> [Provided data]

---------------

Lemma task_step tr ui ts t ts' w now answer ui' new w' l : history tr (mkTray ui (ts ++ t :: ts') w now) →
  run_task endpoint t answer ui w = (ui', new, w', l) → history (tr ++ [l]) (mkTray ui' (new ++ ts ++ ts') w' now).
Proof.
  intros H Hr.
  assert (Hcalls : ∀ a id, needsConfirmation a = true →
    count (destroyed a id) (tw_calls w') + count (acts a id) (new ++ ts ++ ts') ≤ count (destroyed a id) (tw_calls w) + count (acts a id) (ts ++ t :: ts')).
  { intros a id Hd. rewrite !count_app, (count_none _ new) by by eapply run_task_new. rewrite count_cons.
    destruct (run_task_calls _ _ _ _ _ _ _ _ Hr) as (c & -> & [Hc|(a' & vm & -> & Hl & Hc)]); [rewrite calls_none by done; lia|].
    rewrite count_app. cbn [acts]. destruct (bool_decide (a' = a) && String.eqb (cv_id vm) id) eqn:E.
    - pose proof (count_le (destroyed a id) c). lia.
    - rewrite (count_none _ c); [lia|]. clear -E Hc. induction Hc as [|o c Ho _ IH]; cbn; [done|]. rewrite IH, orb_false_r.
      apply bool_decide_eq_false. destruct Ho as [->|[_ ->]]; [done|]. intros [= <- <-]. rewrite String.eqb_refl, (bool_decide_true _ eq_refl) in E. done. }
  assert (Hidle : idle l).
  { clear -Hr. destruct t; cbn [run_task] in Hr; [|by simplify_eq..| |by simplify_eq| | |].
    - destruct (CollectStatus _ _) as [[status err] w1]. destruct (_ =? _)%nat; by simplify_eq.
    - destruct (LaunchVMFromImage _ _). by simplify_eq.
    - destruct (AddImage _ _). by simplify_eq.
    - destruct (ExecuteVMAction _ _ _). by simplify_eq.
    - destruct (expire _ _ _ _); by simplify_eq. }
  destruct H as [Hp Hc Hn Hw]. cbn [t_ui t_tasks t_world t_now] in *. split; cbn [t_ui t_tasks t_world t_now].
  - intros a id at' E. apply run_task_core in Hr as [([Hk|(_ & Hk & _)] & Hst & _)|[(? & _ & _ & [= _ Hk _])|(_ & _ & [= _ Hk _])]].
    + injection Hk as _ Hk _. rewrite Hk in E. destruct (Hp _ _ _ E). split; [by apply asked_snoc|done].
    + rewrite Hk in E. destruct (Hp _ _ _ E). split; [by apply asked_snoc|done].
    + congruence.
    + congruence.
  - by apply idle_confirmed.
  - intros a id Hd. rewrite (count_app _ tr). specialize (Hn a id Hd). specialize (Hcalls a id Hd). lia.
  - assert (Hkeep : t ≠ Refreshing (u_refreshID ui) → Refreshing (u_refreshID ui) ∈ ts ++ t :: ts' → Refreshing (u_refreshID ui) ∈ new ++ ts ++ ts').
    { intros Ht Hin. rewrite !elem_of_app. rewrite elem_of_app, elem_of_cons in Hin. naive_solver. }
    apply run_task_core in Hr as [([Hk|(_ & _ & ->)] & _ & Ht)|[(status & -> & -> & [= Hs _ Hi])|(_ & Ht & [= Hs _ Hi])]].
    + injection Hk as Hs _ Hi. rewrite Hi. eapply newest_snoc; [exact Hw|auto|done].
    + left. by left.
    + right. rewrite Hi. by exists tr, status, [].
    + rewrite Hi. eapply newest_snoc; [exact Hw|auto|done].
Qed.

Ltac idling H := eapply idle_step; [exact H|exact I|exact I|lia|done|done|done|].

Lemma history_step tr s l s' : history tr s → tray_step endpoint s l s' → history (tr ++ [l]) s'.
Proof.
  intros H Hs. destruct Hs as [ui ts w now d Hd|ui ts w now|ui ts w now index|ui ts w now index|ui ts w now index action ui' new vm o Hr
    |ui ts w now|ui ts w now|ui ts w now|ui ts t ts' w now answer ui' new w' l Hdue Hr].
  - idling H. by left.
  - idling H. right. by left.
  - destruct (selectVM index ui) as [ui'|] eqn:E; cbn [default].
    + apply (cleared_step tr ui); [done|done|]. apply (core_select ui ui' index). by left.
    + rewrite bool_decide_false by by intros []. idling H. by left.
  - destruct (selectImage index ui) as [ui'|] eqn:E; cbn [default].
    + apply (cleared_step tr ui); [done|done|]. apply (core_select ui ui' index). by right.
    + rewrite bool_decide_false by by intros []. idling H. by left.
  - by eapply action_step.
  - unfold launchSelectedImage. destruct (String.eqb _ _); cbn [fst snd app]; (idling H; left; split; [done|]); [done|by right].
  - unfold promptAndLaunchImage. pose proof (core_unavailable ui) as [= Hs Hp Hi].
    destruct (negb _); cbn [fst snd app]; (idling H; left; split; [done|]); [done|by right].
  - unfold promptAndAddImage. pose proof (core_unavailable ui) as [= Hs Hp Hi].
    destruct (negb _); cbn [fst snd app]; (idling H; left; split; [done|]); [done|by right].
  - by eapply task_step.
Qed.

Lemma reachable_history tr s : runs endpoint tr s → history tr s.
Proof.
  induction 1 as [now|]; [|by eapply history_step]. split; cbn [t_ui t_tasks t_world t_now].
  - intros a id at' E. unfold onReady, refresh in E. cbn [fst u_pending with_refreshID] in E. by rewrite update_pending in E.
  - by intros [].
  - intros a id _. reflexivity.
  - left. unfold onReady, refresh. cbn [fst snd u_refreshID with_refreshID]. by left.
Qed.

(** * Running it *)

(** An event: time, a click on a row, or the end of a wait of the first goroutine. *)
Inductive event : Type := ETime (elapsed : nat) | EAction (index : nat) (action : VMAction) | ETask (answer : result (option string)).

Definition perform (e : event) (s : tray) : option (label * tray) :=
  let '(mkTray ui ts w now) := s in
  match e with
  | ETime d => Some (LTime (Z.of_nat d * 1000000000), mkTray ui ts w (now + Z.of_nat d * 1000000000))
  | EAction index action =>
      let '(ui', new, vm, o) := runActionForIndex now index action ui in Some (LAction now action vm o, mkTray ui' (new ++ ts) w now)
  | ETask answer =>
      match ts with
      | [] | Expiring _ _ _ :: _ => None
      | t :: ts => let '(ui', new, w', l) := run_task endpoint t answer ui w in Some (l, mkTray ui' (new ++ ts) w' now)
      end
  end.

---------------

> [What you should do]
Start with the line above that contains "- rewrite (count_none" and end with the line that contains "- destruct (expire". Write out those lines exactly, and only those.

> [Result below]
    - rewrite (count_none _ c); [lia|]. clear -E Hc. induction Hc as [|o c Ho _ IH]; cbn; [done|]. rewrite IH, orb_false_r.
      apply bool_decide_eq_false. destruct Ho as [->|[_ ->]]; [done|]. intros [= <- <-]. rewrite String.eqb_refl, (bool_decide_true _ eq_refl) in E. done. }
  assert (Hidle : idle l).
  { clear -Hr. destruct t; cbn [run_task] in Hr; [|by simplify_eq..| |by simplify_eq| | |].
    - destruct (CollectStatus _ _) as [[status err] w1]. destruct (_ =? _)%nat; by simplify_eq.
    - destruct (LaunchVMFromImage _ _). by simplify_eq.
    - destruct (AddImage _ _). by simplify_eq.
    - destruct (ExecuteVMAction _ _ _). by simplify_eq.
    - destruct (expire _ _ _ _); by simplify_eq. }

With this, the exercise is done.